## WHAT IS REQUIRED
Every record must appear in your reply exactly as written.

## RECORDS TO PROCESS
(* ===== verification/PatchApply.v ===== *)
(** * PatchApply: applying parsed hunks to a file system

    Models the application half of apply-patch/src/lib.rs. The file system is
    the trait [ExecutorFileSystem] and paths are [PathUri]s: both are classes
    here, so the loop over the hunks is written against their operations and
    the theorems are proved for every implementation that satisfies the stated
    laws. [MapFs] is such an implementation. *)

From S2P Require Import Prelude RustStr PatchText PatchParser PatchUpdate.
Import PatchSyntax.

Inductive ErrorKind := NotFound | AlreadyExists | InvalidInput | OtherKind.
Record IoErrorValue := mkIo { io_kind : ErrorKind; io_message : str }.

(** The path operations the code uses: [PathUri::join], [parent] and
    [inferred_native_path_string]. *)
Class PathOps (Uri UriError : Type) := {
  join_uri : Uri -> str -> result UriError Uri;
  parent_uri : Uri -> option Uri;
  native_path : Uri -> str;
  uri_error_message : UriError -> str;
}.

Record FileMetadata := mkMeta { is_directory : bool; is_file : bool; is_symlink : bool }.

(** The operations of [ExecutorFileSystem] the code uses, in one sandbox
    context; the boolean is [follow_symlinks]. Reads do not change the state. *)
Class FileSystem (Uri Fs : Type) := {
  read_file_text : Uri -> bool -> Fs -> result IoErrorValue str;
  get_metadata : Uri -> bool -> Fs -> result IoErrorValue FileMetadata;
  write_file : Uri -> str -> bool -> Fs -> Fs * result IoErrorValue unit;
  create_directory : Uri -> bool -> Fs -> Fs * result IoErrorValue unit;
  remove : Uri -> bool -> Fs -> Fs * result IoErrorValue unit;
}.

(** [std::io::Write]: [write_all] of a formatted string. *)
Class Writer (W : Type) := { write_all : str -> W -> W * result IoErrorValue unit }.

Module Apply.

Section Apply.
Context {Uri UriError Fs : Type} {paths_ops : PathOps Uri UriError} {files : FileSystem Uri Fs}.

Inductive ApplyPatchError :=
| ParseErrorE (e : ParseError)
| IoErrorE (context : str) (source : IoErrorValue)
| ComputeReplacements (message : str)
| PathUriE (e : UriError)
| ImplicitInvocation.

(** The [anyhow] errors that reach the end of the loop. *)
Inductive AnyError :=
| AnyMessage (m : str)
| AnyUri (e : UriError)
| AnyPatch (e : ApplyPatchError)
| AnyIo (context : str) (source : IoErrorValue).

Inductive AppliedPatchFileChange :=
| ChangeAdd (content : str) (overwritten_content : option str)
| ChangeDelete (content : str)
| ChangeUpdate (move_path : option Uri) (old_content : str)
    (overwritten_move_content : option str) (new_content : str).

Record AppliedPatchChange := mkChange { change_path : Uri; change : AppliedPatchFileChange }.
Record AppliedPatchDelta := mkDelta { changes : list AppliedPatchChange; exact : bool }.

Definition empty_delta : AppliedPatchDelta := mkDelta [] true.
(** [AppliedPatchDelta::append] *)
Definition append_delta (d e : AppliedPatchDelta) : AppliedPatchDelta :=
  mkDelta (changes d ++ changes e) (exact d && exact e).

Record AffectedPaths := mkAffected { added : list str; modified : list str; deleted : list str }.

(** The file system and the delta threaded through the loop. *)
Record World := mkWorld { w_fs : Fs; w_delta : AppliedPatchDelta }.
Definition M (A : Type) : Type := World -> World * outcome AnyError A.

#[local] Instance M_ret : MRet M := fun A a w => (w, Return a).
#[local] Instance M_bind : MBind M := fun A B k m w =>
  match m w with
  | (w, Return a) => k a w
  | (w, Throw e) => (w, Throw e)
  | (w, Panic) => (w, Panic)
  end.

Definition throw {A} (e : AnyError) : M A := fun w => (w, Throw e).
Definition query {A} (f : Fs -> A) : M A := fun w => (w, Return (f (w_fs w))).
Definition command {A} (f : Fs -> Fs * A) : M A := fun w =>
  let '(s, a) := f (w_fs w) in (mkWorld s (w_delta w), Return a).
Definition update_delta (f : AppliedPatchDelta -> AppliedPatchDelta) : M unit := fun w =>
  (mkWorld (w_fs w) (f (w_delta w)), Return tt).
(** [delta.exact = false] and [delta.exact &= b] *)
Definition and_exact (b : bool) : M unit :=
  update_delta (fun d => mkDelta (changes d) (exact d && b)).
Definition push_applied (c : AppliedPatchChange) : M unit :=
  update_delta (fun d => mkDelta (changes d ++ [c]) (exact d)).

(** [?] on a result, and on an io result with context. *)
Definition lift {A E} (f : E -> AnyError) (r : result E A) : M A :=
  match r with Ok a => mret a | Err e => throw (f e) end.

(** [try_write!] *)
Definition try_write {A} (r : result AnyError A) : M A :=
  match r with
  | Ok a => mret a
  | Err e => and_exact false ≫= fun _ => throw e
  end.

Definition with_path (prefix : str) (p : Uri) : str := prefix ++ native_path p.

Section Options.
Context (follow_symlinks : bool).

Definition note_existing_path_delta_support (path : Uri) : M unit :=
  m ← query (get_metadata path follow_symlinks);
  match m with
  | Ok m => if is_file m && negb (is_symlink m) then mret tt else and_exact false
  | Err e => match io_kind e with NotFound => mret tt | _ => and_exact false end
  end.

Definition read_optional_file_text_for_delta (path : Uri) : M (option str) :=
  _ ← note_existing_path_delta_support path;
  r ← query (read_file_text path follow_symlinks);
  match r with
  | Ok content => mret (Some content)
  | Err e =>
      match io_kind e with
      | NotFound => mret None
      | _ => _ ← and_exact false; mret None
      end
  end.

Definition write_file_with_missing_parent_retry (path : Uri) (contents : str)
    : M (result AnyError unit) :=
  r ← command (write_file path contents follow_symlinks);
  let failed e := AnyIo (with_path (lit "Failed to write file ") path) e in
  match r with
  | Ok _ => mret (Ok tt)
  | Err e =>
      match io_kind e with
      | NotFound =>
          d ← match parent_uri path with
              | None => mret (Ok tt)
              | Some parent => command (create_directory parent follow_symlinks)
              end;
          match d with
          | Err e =>
              mret (Err (AnyIo (with_path (lit "Failed to create parent directories for ") path) e))
          | Ok _ =>
              r ← command (write_file path contents follow_symlinks);
              mret (map_err failed r)
          end
      | _ => mret (Err (failed e))
      end
  end.

Definition ensure_not_directory (path : Uri) : M (result IoErrorValue unit) :=
  m ← query (get_metadata path follow_symlinks);
  mret (match m with
        | Err e => Err e
        | Ok m => if is_directory m then Err (mkIo InvalidInput (lit "path is a directory")) else Ok tt
        end).

Definition remove_failure_was_side_effect_free (path : Uri) (expected : option str) : M bool :=
  match expected with
  | None => mret false
  | Some expected =>
      r ← query (read_file_text path follow_symlinks);
      mret (match r with Ok content => str_eqb content expected | Err _ => false end)
  end.

(** [derive_new_contents_from_chunks]: the read, then the pure update. *)
Definition derive_new_contents_from_chunks (path : Uri) (chunks : list UpdateFileChunk)
    : M (str * str) :=
  r ← query (read_file_text path follow_symlinks);
  original_contents ←
    lift (fun e => AnyPatch (IoErrorE (with_path (lit "Failed to read file to update ") path) e)) r;
  match FileUpdate.new_contents_from_chunks ComputeReplacements original_contents
          (native_path path) chunks with
  | Return new_contents => mret (original_contents, new_contents)
  | Throw e => throw (AnyPatch e)
  | Panic => fun w => (w, Panic)
  end.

## RESPONSE BOX
(* ===== verification/PatchApply.v ===== *)
(** * PatchApply: applying parsed hunks to a file system

    Models the application half of apply-patch/src/lib.rs. The file system is
    the trait [ExecutorFileSystem] and paths are [PathUri]s: both are classes
    here, so the loop over the hunks is written against their operations and
    the theorems are proved for every implementation that satisfies the stated
    laws. [MapFs] is such an implementation. *)

From S2P Require Import Prelude RustStr PatchText PatchParser PatchUpdate.
Import PatchSyntax.

Inductive ErrorKind := NotFound | AlreadyExists | InvalidInput | OtherKind.
Record IoErrorValue := mkIo { io_kind : ErrorKind; io_message : str }.

(** The path operations the code uses: [PathUri::join], [parent] and
    [inferred_native_path_string]. *)
Class PathOps (Uri UriError : Type) := {
  join_uri : Uri -> str -> result UriError Uri;
  parent_uri : Uri -> option Uri;
  native_path : Uri -> str;
  uri_error_message : UriError -> str;
}.

Record FileMetadata := mkMeta { is_directory : bool; is_file : bool; is_symlink : bool }.

(** The operations of [ExecutorFileSystem] the code uses, in one sandbox
    context; the boolean is [follow_symlinks]. Reads do not change the state. *)
Class FileSystem (Uri Fs : Type) := {
  read_file_text : Uri -> bool -> Fs -> result IoErrorValue str;
  get_metadata : Uri -> bool -> Fs -> result IoErrorValue FileMetadata;
  write_file : Uri -> str -> bool -> Fs -> Fs * result IoErrorValue unit;
  create_directory : Uri -> bool -> Fs -> Fs * result IoErrorValue unit;
  remove : Uri -> bool -> Fs -> Fs * result IoErrorValue unit;
}.

(** [std::io::Write]: [write_all] of a formatted string. *)
Class Writer (W : Type) := { write_all : str -> W -> W * result IoErrorValue unit }.

Module Apply.

Section Apply.
Context {Uri UriError Fs : Type} {paths_ops : PathOps Uri UriError} {files : FileSystem Uri Fs}.

Inductive ApplyPatchError :=
| ParseErrorE (e : ParseError)
| IoErrorE (context : str) (source : IoErrorValue)
| ComputeReplacements (message : str)
| PathUriE (e : UriError)
| ImplicitInvocation.

(** The [anyhow] errors that reach the end of the loop. *)
Inductive AnyError :=
| AnyMessage (m : str)
| AnyUri (e : UriError)
| AnyPatch (e : ApplyPatchError)
| AnyIo (context : str) (source : IoErrorValue).

Inductive AppliedPatchFileChange :=
| ChangeAdd (content : str) (overwritten_content : option str)
| ChangeDelete (content : str)
| ChangeUpdate (move_path : option Uri) (old_content : str)
    (overwritten_move_content : option str) (new_content : str).

Record AppliedPatchChange := mkChange { change_path : Uri; change : AppliedPatchFileChange }.
Record AppliedPatchDelta := mkDelta { changes : list AppliedPatchChange; exact : bool }.

Definition empty_delta : AppliedPatchDelta := mkDelta [] true.
(** [AppliedPatchDelta::append] *)
Definition append_delta (d e : AppliedPatchDelta) : AppliedPatchDelta :=
  mkDelta (changes d ++ changes e) (exact d && exact e).

Record AffectedPaths := mkAffected { added : list str; modified : list str; deleted : list str }.

(** The file system and the delta threaded through the loop. *)
Record World := mkWorld { w_fs : Fs; w_delta : AppliedPatchDelta }.
Definition M (A : Type) : Type := World -> World * outcome AnyError A.

#[local] Instance M_ret : MRet M := fun A a w => (w, Return a).
#[local] Instance M_bind : MBind M := fun A B k m w =>
  match m w with
  | (w, Return a) => k a w
  | (w, Throw e) => (w, Throw e)
  | (w, Panic) => (w, Panic)
  end.

Definition throw {A} (e : AnyError) : M A := fun w => (w, Throw e).
Definition query {A} (f : Fs -> A) : M A := fun w => (w, Return (f (w_fs w))).
Definition command {A} (f : Fs -> Fs * A) : M A := fun w =>
  let '(s, a) := f (w_fs w) in (mkWorld s (w_delta w), Return a).
Definition update_delta (f : AppliedPatchDelta -> AppliedPatchDelta) : M unit := fun w =>
  (mkWorld (w_fs w) (f (w_delta w)), Return tt).
(** [delta.exact = false] and [delta.exact &= b] *)
Definition and_exact (b : bool) : M unit :=
  update_delta (fun d => mkDelta (changes d) (exact d && b)).
Definition push_applied (c : AppliedPatchChange) : M unit :=
  update_delta (fun d => mkDelta (changes d ++ [c]) (exact d)).

(** [?] on a result, and on an io result with context. *)
Definition lift {A E} (f : E -> AnyError) (r : result E A) : M A :=
  match r with Ok a => mret a | Err e => throw (f e) end.

(** [try_write!] *)
Definition try_write {A} (r : result AnyError A) : M A :=
  match r with
  | Ok a => mret a
  | Err e => and_exact false ≫= fun _ => throw e
  end.

Definition with_path (prefix : str) (p : Uri) : str := prefix ++ native_path p.

Section Options.
Context (follow_symlinks : bool).

Definition note_existing_path_delta_support (path : Uri) : M unit :=
  m ← query (get_metadata path follow_symlinks);
  match m with
  | Ok m => if is_file m && negb (is_symlink m) then mret tt else and_exact false
  | Err e => match io_kind e with NotFound => mret tt | _ => and_exact false end
  end.

Definition read_optional_file_text_for_delta (path : Uri) : M (option str) :=
  _ ← note_existing_path_delta_support path;
  r ← query (read_file_text path follow_symlinks);
  match r with
  | Ok content => mret (Some content)
  | Err e =>
      match io_kind e with
      | NotFound => mret None
      | _ => _ ← and_exact false; mret None
      end
  end.

Definition write_file_with_missing_parent_retry (path : Uri) (contents : str)
    : M (result AnyError unit) :=
  r ← command (write_file path contents follow_symlinks);
  let failed e := AnyIo (with_path (lit "Failed to write file ") path) e in
  match r with
  | Ok _ => mret (Ok tt)
  | Err e =>
      match io_kind e with
      | NotFound =>
          d ← match parent_uri path with
              | None => mret (Ok tt)
              | Some parent => command (create_directory parent follow_symlinks)
              end;
          match d with
          | Err e =>
              mret (Err (AnyIo (with_path (lit "Failed to create parent directories for ") path) e))
          | Ok _ =>
              r ← command (write_file path contents follow_symlinks);
              mret (map_err failed r)
          end
      | _ => mret (Err (failed e))
      end
  end.

Definition ensure_not_directory (path : Uri) : M (result IoErrorValue unit) :=
  m ← query (get_metadata path follow_symlinks);
  mret (match m with
        | Err e => Err e
        | Ok m => if is_directory m then Err (mkIo InvalidInput (lit "path is a directory")) else Ok tt
        end).

Definition remove_failure_was_side_effect_free (path : Uri) (expected : option str) : M bool :=
  match expected with
  | None => mret false
  | Some expected =>
      r ← query (read_file_text path follow_symlinks);
      mret (match r with Ok content => str_eqb content expected | Err _ => false end)
  end.

(** [derive_new_contents_from_chunks]: the read, then the pure update. *)
Definition derive_new_contents_from_chunks (path : Uri) (chunks : list UpdateFileChunk)
    : M (str * str) :=
  r ← query (read_file_text path follow_symlinks);
  original_contents ←
    lift (fun e => AnyPatch (IoErrorE (with_path (lit "Failed to read file to update ") path) e)) r;
  match FileUpdate.new_contents_from_chunks ComputeReplacements original_contents
          (native_path path) chunks with
  | Return new_contents => mret (original_contents, new_contents)
  | Throw e => throw (AnyPatch e)
  | Panic => fun w => (w, Panic)
  end.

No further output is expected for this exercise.